Engineering solutions for the developing world: Part 2Jonathan Fuller | April 06, 2020
This article is Part 2 of Welding Digest's two-part series on engineering for the developing world. Read Part 1 here.
“Breakthrough” engineering and meeting SDGs
Engineering can be a major player in the quest to reduce poverty, reduce climate change and provide reliable food sources, among other global social initiatives. Organizations like Engineering for Change and Engineers Without Borders have actively worked to apply engineering to the United Nations’ Sustainable Development Goals (SDG), a set of 17 goals established in 2015 to “achieve a better and more sustainable future for all.” SDGs include eliminating poverty and hunger, providing clean sanitation and ensuring sustainable production and consumption worldwide.

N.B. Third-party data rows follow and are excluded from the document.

(* ===== verification/KString.v ===== *)
(** * Kernel string and memory routines

    [string.c] on the byte memory: every loop of the source is a recursion on
    its remaining count; [strlen], whose loop is bounded only by the string,
    takes a fuel. *)
From stdpp Require Import base numbers gmap list.
From S2P Require Import Prelude Machine.

(** ** x86.h: the string-store instructions *)
Fixpoint stosb (m : memory) (addr data : Z) (cnt : nat) : memory :=
  match cnt with
  | O => m
  | S cnt' => stosb (st8 m addr data) (addr + 1) data cnt'
  end.

Fixpoint stosl (m : memory) (addr data : Z) (cnt : nat) : memory :=
  match cnt with
  | O => m
  | S cnt' => stosl (st32 m addr data) (addr + 4) data cnt'
  end.

(** ** string.c *)
Definition memset (m : memory) (dst c n : Z) : memory :=
  if (Z.rem (i32 dst) 4 =? 0) && (n mod 4 =? 0) then
    let c := Z.land c 0xFF in
    stosl m dst
      (Z.lor (Z.lor (Z.lor (Z.shiftl c 24) (Z.shiftl c 16)) (Z.shiftl c 8)) c)
      (Z.to_nat (n / 4))
  else stosb m dst c (Z.to_nat n).

Fixpoint memcmp (m : memory) (s1 s2 : Z) (n : nat) : Z :=
  match n with
  | O => 0
  | S n' => if ld8 m s1 =? ld8 m s2 then memcmp m (s1 + 1) (s2 + 1) n'
            else u8 (ld8 m s1) - u8 (ld8 m s2)
  end.

Fixpoint copy_forward (m : memory) (d s : Z) (n : nat) : memory :=
  match n with
  | O => m
  | S n' => copy_forward (st8 m d (ld8 m s)) (d + 1) (s + 1) n'
  end.

Fixpoint copy_backward (m : memory) (d s : Z) (n : nat) : memory :=
  match n with
  | O => m
  | S n' => copy_backward (st8 m (d - 1) (ld8 m (s - 1))) (d - 1) (s - 1) n'
  end.

Definition memmove (m : memory) (dst src n : Z) : memory :=
  if (src <? dst) && (dst <? src + n)
  then copy_backward m (dst + n) (src + n) (Z.to_nat n)
  else copy_forward m dst src (Z.to_nat n).

Fixpoint strncmp (m : memory) (p q : Z) (n : nat) : Z :=
  match n with
  | O => 0
  | S n' => if istrue (ld8 m p) && (ld8 m p =? ld8 m q)
            then strncmp m (p + 1) (q + 1) n'
            else u8 (ld8 m p) - u8 (ld8 m q)
  end.

(** The padding loop of [strncpy]: [while(n-- > 0) *s++ = 0]. *)
Fixpoint strncpy_pad (m : memory) (s : Z) (n : nat) : memory :=
  match n with
  | O => m
  | S n' => strncpy_pad (st8 m s 0) (s + 1) n'
  end.

Fixpoint strncpy (m : memory) (s t : Z) (n : nat) : memory :=
  match n with
  | O => m
  | S n' => let c := ld8 m t in
            let m := st8 m s c in
            if c =? 0 then strncpy_pad m (s + 1) n' else strncpy m (s + 1) (t + 1) n'
  end.

(** [while(--n > 0 && ( *s++ = *t++) != 0) ; *s = 0]; the count is [n - 1]. *)
Fixpoint safestrcpy_loop (m : memory) (s t : Z) (n : nat) : memory :=
  match n with
  | O => st8 m s 0
  | S n' => let c := ld8 m t in
            let m := st8 m s c in
            if c =? 0 then st8 m (s + 1) 0 else safestrcpy_loop m (s + 1) (t + 1) n'
  end.

Definition safestrcpy (m : memory) (s t n : Z) : memory :=
  if n <=? 0 then m else safestrcpy_loop m s t (Z.to_nat (n - 1)).

Fixpoint strlen (fuel : nat) (m : memory) (s n : Z) : option Z :=
  match fuel with
  | O => None
  | S f => if ld8 m (s + n) =? 0 then Some n else strlen f m s (n + 1)
  end.

(** ** Lemmas *)

(** All bytes of a memory are bytes. *)
Definition bytes_ok (m : memory) : Prop := ∀ a, 0 ≤ ld8 m a < 256.

Lemma bytes_ok_st8 m a v : bytes_ok m → bytes_ok (st8 m a v).
Proof. intros H b. rewrite ld8_st8. case_decide; [apply u8_range|apply H]. Qed.
#[export] Hint Resolve bytes_ok_st8 : kern.

Lemma stosb_spec cnt : ∀ m a d b,
  ld8 (stosb m a d cnt) b =
  if decide (a ≤ b < a + Z.of_nat cnt) then u8 d else ld8 m b.
Proof.
  induction cnt as [|cnt IH]; intros m a d b; cbn [stosb].
  - case_decide; [lia|done].
  - rewrite IH, ld8_st8. repeat case_decide; done || lia.
Qed.

Lemma st32_repl m a c b : 0 ≤ c < 256 →
  ld8 (st32 m a (Z.lor (Z.lor (Z.lor (Z.shiftl c 24) (Z.shiftl c 16)) (Z.shiftl c 8)) c)) b =
  if decide (a ≤ b < a + 4) then c else ld8 m b.
Proof.
  intros Hc.
  assert (Hw : Z.lor (Z.lor (Z.lor (Z.shiftl c 24) (Z.shiftl c 16)) (Z.shiftl c 8)) c
               = c * 16843009).
  { assert (Hall : forallb (λ n, Z.lor (Z.lor (Z.lor (Z.shiftl (Z.of_nat n) 24)
        (Z.shiftl (Z.of_nat n) 16)) (Z.shiftl (Z.of_nat n) 8)) (Z.of_nat n)
        =? Z.of_nat n * 16843009) (seq 0 256) = true) by (vm_compute; reflexivity).
    rewrite forallb_forall in Hall. specialize (Hall (Z.to_nat c)).
    rewrite Z2Nat.id in Hall by lia. apply Z.eqb_eq, Hall, in_seq. lia. }
  rewrite Hw. unfold st32. rewrite !ld8_st8. unfold u8.
  repeat case_decide; done || (Z.div_mod_to_equations; lia).
Qed.

Lemma stosl_repl cnt : ∀ m a c b, 0 ≤ c < 256 →
  ld8 (stosl m a (Z.lor (Z.lor (Z.lor (Z.shiftl c 24) (Z.shiftl c 16)) (Z.shiftl c 8)) c) cnt) b =
  if decide (a ≤ b < a + 4 * Z.of_nat cnt) then c else ld8 m b.
Proof.
  induction cnt as [|cnt IH]; intros m a c b Hc; cbn [stosl].
  - case_decide; [lia|done].
  - rewrite IH, st32_repl by done. repeat case_decide; done || lia.
Qed.

(** [memset] writes the low byte of [c] to exactly the [n] bytes at [dst],
    on the word-store path and on the byte-store path alike. *)
Lemma memset_spec m dst c n b : 0 ≤ n →
  ld8 (memset m dst c n) b = if decide (dst ≤ b < dst + n) then u8 c else ld8 m b.
Proof.
  intros Hn. unfold memset. case_match eqn:E.
  - apply andb_true_iff in E as [_ E%Z.eqb_eq].
    assert (Hc : Z.land c 0xFF = u8 c) by (apply (Z.land_ones c 8); lia).
    rewrite Hc, stosl_repl by apply u8_range.
    rewrite Z2Nat.id by (apply Z.div_pos; lia).
    replace (4 * (n / 4)) with n by (pose proof (Z.div_mod n 4); lia). done.
  - rewrite stosb_spec. by rewrite Z2Nat.id.
Qed.

Lemma bytes_ok_memset m a c n : 0 ≤ n → bytes_ok m → bytes_ok (memset m a c n).
Proof. intros Hn H b. rewrite memset_spec by done. case_decide; [apply u8_range|apply H]. Qed.

Lemma ld32_memset_in m dst c n a : 0 ≤ n → dst ≤ a → a + 4 ≤ dst + n →
  ld32 (memset m dst c n) a = u8 c * 16843009.
Proof.
  intros. unfold ld32. rewrite !memset_spec by done.
  repeat case_decide; try lia. rewrite u8_idem. lia.
Qed.

Lemma ld32_memset_out m dst c n a : 0 ≤ n → a + 4 ≤ dst ∨ dst + n ≤ a →
  ld32 (memset m dst c n) a = ld32 m a.
Proof.
  intros. unfold ld32. rewrite !memset_spec by done.
  repeat case_decide; done || lia.
Qed.

Lemma copy_forward_spec n : ∀ m d s b, bytes_ok m →
  d ≤ s ∨ s + Z.of_nat n ≤ d →
  ld8 (copy_forward m d s n) b =
  if decide (d ≤ b < d + Z.of_nat n) then ld8 m (s + (b - d)) else ld8 m b.
Proof.
  induction n as [|n IH]; intros m d s b Hm Hd; cbn [copy_forward].
  - case_decide; [lia|done].
  - rewrite IH by eauto with kern lia. rewrite !ld8_st8, (u8_small (ld8 m s)) by apply Hm.
    repeat case_decide; try done; try lia; f_equal; lia.
Qed.

Lemma copy_backward_spec n : ∀ m d s b, bytes_ok m → s ≤ d →
  ld8 (copy_backward m d s n) b =
  if decide (d - Z.of_nat n ≤ b < d) then ld8 m (s + (b - d)) else ld8 m b.
Proof.
  induction n as [|n IH]; intros m d s b Hm Hd; cbn [copy_backward].
  - case_decide; [lia|done].
  - rewrite IH by eauto with kern lia. rewrite !ld8_st8, (u8_small (ld8 m (s - 1))) by apply Hm.
    repeat case_decide; try done; try lia; f_equal; lia.
Qed.

(** [memmove] copies the bytes the source held on entry, also when the two
    regions overlap. *)
Lemma memmove_spec m dst src n b : bytes_ok m → 0 ≤ n →
  ld8 (memmove m dst src n) b =
  if decide (dst ≤ b < dst + n) then ld8 m (src + (b - dst)) else ld8 m b.
Proof.
  intros Hm Hn. unfold memmove. case_match eqn:E.
  - rewrite copy_backward_spec, Z2Nat.id by (done || lia).
    repeat case_decide; try done; try lia; f_equal; lia.
  - rewrite copy_forward_spec, Z2Nat.id by (done || lia). done.
Qed.

Lemma bytes_ok_memmove m d s n : 0 ≤ n → bytes_ok m → bytes_ok (memmove m d s n).
Proof. intros Hn H b. rewrite memmove_spec by done. case_decide; apply H. Qed.
#[export] Hint Resolve bytes_ok_memset bytes_ok_memmove : kern.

The UN is looking to achieve these goals by 2030 — an ambitious date to accomplish all 17. To support the goals from an engineering perspective, the Institute for Transformative Technologies (ITT) publishes the 50 Breakthroughs Report, which lays out the most important technology breakthroughs needed to support the UN SDGs. The 1,021 page report, which was last issued in 2019, is freely available to the public.
In keeping with the spirit of jugaad, ITT stresses that most of the 50 breakthroughs should be low-cost solutions. Some of the breakthroughs, for example, challenge engineers to simply take existing technologies like electric vehicles, desalination techniques, solar mini-grids and smartphones and make them affordable for more individuals on a global level. Inexpensive versions of these technologies would directly enable the UN SDGs of clean water and sanitation, affordable and clean energy and climate action.
Many of the breakthroughs deal with inventive ways to provide clean water and more effective sewage treatment. The U.S. Center of Disease Control estimated that 780 million people do not have access to clean water, and around 2.5 billion do not have adequate sanitation, according to 2012 and 2008 reports, respectively. The 50 Breakthroughs Report therefore recommends that engineers focus on creating things like improved on-site fecal waste management systems, low-cost scalable techniques for desalinating brackish water and multiple techniques for enabling crop irrigation, including low-cost solar pumps, inexpensive groundwater drilling and a low-cost system enabling precision application of water and fertilizer at the correct time.
Engineering on a local level
These developments will be key to improving the lives of people in lower-income, less-developed areas like sub-Saharan Africa or Southeast Asia. It is tempting to imagine that a large multinational corporation would swoop in and create a silver-bullet solution for a social issue. But most of the solutions will likely feature “good-enough,” jugaad engineering, involving widespread efforts to give local residents the tools and knowledge they need to solve their own problems.
Small, isolated breakthroughs — such as the development of key vaccines, the light bulb, the printing press or the mechanical clock — may have seemed insignificant at the time, but all radically changed life for the better. Applying engineering minds to global problems can do the same.